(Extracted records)
______

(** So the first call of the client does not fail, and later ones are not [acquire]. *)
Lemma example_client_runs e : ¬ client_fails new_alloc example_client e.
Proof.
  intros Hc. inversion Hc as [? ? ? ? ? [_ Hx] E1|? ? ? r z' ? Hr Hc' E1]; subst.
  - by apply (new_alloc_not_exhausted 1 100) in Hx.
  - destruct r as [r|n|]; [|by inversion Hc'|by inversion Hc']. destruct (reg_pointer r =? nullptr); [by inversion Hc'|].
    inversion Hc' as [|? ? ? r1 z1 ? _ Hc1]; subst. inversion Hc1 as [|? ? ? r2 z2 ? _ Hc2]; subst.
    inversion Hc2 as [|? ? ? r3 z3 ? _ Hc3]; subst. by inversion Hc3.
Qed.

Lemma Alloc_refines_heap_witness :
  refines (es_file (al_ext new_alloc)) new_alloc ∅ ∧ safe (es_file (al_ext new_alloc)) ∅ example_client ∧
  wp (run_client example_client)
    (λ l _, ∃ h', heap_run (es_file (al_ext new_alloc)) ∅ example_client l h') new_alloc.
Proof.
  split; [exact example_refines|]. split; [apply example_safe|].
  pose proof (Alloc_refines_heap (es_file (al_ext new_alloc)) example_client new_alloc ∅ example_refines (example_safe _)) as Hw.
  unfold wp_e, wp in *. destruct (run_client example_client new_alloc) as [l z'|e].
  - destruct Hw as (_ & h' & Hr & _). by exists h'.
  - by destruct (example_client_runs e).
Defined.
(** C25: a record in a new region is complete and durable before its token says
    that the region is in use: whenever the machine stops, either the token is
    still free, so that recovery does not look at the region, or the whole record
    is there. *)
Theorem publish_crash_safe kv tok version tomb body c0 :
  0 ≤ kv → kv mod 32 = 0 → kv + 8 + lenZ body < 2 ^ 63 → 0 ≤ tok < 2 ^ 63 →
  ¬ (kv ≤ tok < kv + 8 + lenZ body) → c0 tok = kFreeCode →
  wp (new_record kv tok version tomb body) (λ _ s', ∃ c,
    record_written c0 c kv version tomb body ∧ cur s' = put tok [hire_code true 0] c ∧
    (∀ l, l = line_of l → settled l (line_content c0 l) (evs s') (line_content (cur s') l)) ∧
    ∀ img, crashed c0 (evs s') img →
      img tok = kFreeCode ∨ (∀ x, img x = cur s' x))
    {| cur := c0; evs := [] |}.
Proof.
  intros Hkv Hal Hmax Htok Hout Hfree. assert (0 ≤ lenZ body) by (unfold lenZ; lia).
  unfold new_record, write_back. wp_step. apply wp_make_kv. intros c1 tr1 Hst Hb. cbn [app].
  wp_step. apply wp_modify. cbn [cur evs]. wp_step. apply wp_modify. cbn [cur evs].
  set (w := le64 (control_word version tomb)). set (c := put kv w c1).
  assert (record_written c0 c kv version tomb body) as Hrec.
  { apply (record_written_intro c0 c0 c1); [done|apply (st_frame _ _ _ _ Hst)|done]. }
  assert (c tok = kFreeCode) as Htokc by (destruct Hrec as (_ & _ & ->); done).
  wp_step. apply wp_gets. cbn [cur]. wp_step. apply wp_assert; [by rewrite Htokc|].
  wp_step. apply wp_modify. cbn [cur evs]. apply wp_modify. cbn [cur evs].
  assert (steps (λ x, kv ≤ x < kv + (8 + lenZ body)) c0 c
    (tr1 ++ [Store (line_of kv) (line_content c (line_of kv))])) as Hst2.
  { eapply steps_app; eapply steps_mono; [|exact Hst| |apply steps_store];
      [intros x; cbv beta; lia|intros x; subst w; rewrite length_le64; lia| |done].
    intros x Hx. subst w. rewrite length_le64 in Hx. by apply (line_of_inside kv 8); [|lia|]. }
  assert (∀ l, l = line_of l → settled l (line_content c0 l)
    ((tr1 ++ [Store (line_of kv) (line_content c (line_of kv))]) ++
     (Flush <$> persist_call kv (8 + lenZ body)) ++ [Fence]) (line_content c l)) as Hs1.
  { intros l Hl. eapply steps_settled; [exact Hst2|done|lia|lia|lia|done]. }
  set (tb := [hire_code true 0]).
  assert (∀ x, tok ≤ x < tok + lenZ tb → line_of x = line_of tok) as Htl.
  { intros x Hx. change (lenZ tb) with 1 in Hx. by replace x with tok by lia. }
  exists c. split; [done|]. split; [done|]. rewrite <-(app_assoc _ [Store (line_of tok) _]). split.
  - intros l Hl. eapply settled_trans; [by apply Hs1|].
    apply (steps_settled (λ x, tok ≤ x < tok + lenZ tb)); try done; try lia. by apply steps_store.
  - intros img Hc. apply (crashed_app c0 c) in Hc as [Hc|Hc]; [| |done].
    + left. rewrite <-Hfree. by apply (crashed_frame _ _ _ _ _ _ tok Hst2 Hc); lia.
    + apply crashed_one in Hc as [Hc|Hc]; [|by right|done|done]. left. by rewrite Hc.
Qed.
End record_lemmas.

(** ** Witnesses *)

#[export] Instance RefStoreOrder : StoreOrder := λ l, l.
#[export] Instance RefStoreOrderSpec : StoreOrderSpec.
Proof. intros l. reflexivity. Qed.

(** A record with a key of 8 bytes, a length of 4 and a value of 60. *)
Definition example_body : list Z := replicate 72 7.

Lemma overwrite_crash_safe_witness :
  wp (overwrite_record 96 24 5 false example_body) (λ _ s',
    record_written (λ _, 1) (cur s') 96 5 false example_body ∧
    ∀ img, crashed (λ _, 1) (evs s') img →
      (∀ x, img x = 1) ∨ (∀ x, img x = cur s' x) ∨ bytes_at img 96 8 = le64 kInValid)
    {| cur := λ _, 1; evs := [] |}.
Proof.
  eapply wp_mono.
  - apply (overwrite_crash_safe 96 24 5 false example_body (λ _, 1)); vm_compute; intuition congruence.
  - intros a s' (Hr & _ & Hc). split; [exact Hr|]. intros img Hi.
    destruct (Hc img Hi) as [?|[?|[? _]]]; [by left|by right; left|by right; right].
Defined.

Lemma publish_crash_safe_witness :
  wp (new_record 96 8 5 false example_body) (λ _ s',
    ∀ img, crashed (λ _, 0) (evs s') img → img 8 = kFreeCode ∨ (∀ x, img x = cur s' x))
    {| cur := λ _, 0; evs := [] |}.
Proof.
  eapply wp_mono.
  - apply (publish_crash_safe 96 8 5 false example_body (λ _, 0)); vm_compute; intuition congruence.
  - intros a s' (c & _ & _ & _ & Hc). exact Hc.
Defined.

______

Please copy, exactly and with nothing else, the lines above beginning at the line that has "still free, so" and ending with the line that has "img tok = kFreeCode".

■ **OUTPUT BELOW**
    still free, so that recovery does not look at the region, or the whole record
    is there. *)
Theorem publish_crash_safe kv tok version tomb body c0 :
  0 ≤ kv → kv mod 32 = 0 → kv + 8 + lenZ body < 2 ^ 63 → 0 ≤ tok < 2 ^ 63 →
  ¬ (kv ≤ tok < kv + 8 + lenZ body) → c0 tok = kFreeCode →
  wp (new_record kv tok version tomb body) (λ _ s', ∃ c,
    record_written c0 c kv version tomb body ∧ cur s' = put tok [hire_code true 0] c ∧
    (∀ l, l = line_of l → settled l (line_content c0 l) (evs s') (line_content (cur s') l)) ∧
    ∀ img, crashed c0 (evs s') img →
      img tok = kFreeCode ∨ (∀ x, img x = cur s' x))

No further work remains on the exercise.